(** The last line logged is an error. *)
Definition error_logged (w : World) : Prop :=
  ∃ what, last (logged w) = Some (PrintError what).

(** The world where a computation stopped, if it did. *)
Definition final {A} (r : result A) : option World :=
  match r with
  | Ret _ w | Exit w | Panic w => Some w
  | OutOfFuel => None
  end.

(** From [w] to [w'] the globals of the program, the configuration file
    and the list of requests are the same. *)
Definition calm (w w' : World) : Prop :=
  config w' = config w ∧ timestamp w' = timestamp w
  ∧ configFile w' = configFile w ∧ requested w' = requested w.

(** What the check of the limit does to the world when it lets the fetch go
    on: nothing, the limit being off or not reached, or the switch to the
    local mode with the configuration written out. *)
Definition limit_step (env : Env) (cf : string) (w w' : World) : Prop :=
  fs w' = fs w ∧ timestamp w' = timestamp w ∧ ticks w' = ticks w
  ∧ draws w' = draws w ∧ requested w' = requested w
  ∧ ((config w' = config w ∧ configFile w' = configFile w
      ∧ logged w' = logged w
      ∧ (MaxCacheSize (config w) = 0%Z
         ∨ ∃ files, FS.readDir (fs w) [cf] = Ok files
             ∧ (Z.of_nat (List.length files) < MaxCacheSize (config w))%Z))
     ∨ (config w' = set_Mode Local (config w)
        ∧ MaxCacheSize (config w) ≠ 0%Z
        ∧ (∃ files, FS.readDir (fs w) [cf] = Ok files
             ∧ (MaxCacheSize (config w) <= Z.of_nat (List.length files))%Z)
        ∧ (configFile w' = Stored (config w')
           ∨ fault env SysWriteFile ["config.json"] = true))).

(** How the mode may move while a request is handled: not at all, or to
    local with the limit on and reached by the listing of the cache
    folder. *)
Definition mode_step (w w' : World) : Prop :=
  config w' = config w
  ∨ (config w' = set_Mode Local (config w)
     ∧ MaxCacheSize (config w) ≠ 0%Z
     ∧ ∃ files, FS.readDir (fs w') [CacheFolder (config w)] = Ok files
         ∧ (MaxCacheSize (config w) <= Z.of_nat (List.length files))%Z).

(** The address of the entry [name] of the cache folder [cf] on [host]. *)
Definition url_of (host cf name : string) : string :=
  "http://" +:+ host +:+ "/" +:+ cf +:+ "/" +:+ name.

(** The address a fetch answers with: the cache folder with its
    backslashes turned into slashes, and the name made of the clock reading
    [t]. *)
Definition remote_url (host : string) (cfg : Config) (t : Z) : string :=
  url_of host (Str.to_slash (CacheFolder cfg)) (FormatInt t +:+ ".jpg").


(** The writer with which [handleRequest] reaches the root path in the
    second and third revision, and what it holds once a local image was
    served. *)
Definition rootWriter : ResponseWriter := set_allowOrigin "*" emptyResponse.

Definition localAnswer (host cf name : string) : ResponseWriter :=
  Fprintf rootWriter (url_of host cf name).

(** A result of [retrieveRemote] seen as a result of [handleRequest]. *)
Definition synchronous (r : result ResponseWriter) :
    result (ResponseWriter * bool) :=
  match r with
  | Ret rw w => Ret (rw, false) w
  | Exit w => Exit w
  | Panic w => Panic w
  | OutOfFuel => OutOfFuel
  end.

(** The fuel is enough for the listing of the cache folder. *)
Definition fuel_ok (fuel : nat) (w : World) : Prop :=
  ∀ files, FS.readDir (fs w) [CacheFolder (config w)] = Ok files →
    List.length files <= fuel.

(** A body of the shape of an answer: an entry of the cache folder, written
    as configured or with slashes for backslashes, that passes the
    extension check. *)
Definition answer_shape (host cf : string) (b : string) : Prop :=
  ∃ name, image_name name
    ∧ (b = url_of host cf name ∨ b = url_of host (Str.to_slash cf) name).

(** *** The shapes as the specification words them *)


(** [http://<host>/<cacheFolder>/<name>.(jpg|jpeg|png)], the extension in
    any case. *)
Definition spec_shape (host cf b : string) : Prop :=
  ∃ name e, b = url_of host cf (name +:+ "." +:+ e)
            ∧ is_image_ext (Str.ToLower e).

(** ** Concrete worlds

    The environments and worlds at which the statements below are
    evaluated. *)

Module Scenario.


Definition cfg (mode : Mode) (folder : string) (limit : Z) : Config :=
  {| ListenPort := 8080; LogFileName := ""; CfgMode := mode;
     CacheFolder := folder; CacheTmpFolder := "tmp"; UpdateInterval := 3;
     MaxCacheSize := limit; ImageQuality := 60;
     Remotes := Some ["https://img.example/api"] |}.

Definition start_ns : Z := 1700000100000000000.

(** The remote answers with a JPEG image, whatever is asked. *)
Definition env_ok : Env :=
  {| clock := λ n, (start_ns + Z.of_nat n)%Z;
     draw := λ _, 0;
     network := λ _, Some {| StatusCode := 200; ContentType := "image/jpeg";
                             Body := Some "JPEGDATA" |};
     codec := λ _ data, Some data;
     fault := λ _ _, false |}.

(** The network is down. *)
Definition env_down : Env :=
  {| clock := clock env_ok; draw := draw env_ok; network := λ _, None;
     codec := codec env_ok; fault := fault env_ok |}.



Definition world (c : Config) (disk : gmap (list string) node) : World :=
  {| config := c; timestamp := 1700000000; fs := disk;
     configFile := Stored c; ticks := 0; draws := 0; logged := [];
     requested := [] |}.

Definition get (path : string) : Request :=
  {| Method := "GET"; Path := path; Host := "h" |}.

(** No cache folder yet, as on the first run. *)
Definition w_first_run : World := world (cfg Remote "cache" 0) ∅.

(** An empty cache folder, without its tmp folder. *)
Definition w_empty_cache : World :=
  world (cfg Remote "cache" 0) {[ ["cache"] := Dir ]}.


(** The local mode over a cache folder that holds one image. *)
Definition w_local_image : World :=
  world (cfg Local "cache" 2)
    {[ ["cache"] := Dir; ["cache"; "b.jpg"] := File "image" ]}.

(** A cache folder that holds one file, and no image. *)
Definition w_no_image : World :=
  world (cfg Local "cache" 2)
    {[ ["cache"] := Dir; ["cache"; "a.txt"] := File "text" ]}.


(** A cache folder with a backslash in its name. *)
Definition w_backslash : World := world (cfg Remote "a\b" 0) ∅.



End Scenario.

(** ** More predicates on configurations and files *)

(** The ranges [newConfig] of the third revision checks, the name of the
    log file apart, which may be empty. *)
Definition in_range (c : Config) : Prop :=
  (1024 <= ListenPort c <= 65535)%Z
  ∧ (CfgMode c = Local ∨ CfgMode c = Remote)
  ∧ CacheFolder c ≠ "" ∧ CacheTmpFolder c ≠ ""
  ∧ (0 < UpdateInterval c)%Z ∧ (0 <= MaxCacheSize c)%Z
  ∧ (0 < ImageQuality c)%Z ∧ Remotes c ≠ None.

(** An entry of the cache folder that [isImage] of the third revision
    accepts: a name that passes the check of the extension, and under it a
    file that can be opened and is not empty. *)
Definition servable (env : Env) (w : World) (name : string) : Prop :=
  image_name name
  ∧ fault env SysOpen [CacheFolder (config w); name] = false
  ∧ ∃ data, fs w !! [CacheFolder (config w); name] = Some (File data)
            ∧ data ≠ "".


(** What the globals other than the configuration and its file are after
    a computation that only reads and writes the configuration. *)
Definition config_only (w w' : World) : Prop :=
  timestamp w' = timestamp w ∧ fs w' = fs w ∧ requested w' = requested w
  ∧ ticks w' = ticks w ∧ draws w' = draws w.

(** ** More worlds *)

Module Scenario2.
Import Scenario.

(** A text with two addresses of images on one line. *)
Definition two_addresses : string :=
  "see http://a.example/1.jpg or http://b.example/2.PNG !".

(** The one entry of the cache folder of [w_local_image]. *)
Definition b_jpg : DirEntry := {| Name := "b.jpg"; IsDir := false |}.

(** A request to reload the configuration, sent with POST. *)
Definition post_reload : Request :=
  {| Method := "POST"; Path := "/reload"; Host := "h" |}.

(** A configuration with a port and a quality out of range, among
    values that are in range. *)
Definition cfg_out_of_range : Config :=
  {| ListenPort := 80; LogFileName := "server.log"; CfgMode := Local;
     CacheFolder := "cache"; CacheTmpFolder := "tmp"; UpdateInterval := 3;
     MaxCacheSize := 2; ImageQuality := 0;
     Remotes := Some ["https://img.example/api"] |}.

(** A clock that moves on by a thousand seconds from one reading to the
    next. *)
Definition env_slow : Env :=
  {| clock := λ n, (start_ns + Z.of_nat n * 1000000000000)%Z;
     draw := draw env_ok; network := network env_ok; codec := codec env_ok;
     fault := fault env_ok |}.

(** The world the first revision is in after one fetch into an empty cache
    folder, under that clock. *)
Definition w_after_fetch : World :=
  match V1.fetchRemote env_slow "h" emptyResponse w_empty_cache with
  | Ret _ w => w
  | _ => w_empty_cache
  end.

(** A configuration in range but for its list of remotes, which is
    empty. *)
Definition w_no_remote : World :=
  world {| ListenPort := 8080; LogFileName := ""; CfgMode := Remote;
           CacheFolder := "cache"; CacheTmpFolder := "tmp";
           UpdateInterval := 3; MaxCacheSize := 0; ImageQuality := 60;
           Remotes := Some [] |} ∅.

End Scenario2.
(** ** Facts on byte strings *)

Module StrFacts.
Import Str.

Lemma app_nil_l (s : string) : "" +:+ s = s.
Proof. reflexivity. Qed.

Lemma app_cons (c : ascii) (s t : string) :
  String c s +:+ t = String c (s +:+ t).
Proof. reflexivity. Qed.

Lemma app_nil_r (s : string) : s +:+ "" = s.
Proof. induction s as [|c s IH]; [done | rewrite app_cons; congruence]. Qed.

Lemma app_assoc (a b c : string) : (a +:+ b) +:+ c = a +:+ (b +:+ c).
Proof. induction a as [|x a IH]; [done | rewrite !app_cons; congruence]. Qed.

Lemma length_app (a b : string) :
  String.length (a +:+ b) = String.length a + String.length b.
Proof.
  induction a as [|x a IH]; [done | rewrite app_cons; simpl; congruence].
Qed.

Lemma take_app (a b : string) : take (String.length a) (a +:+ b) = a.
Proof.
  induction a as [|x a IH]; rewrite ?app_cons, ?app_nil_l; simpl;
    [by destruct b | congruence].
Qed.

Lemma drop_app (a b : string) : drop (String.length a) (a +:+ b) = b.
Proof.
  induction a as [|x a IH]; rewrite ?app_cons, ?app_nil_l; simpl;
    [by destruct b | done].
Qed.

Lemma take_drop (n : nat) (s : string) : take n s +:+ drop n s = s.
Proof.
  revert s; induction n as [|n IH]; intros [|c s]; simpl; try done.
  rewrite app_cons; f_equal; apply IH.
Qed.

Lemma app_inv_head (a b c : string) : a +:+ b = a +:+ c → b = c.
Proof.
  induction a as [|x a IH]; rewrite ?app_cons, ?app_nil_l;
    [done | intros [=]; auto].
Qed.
· · · · ·
(Task prompt):
Every line above from the line with "Remotes := Some []" to the line with "Lemma app_cons (c", both included, must be reproduced exactly, and no other line may appear.

(Exercise output):
           Remotes := Some [] |} ∅.

End Scenario2.
(** ** Facts on byte strings *)

Module StrFacts.
Import Str.

Lemma app_nil_l (s : string) : "" +:+ s = s.
Proof. reflexivity. Qed.

Lemma app_cons (c : ascii) (s t : string) :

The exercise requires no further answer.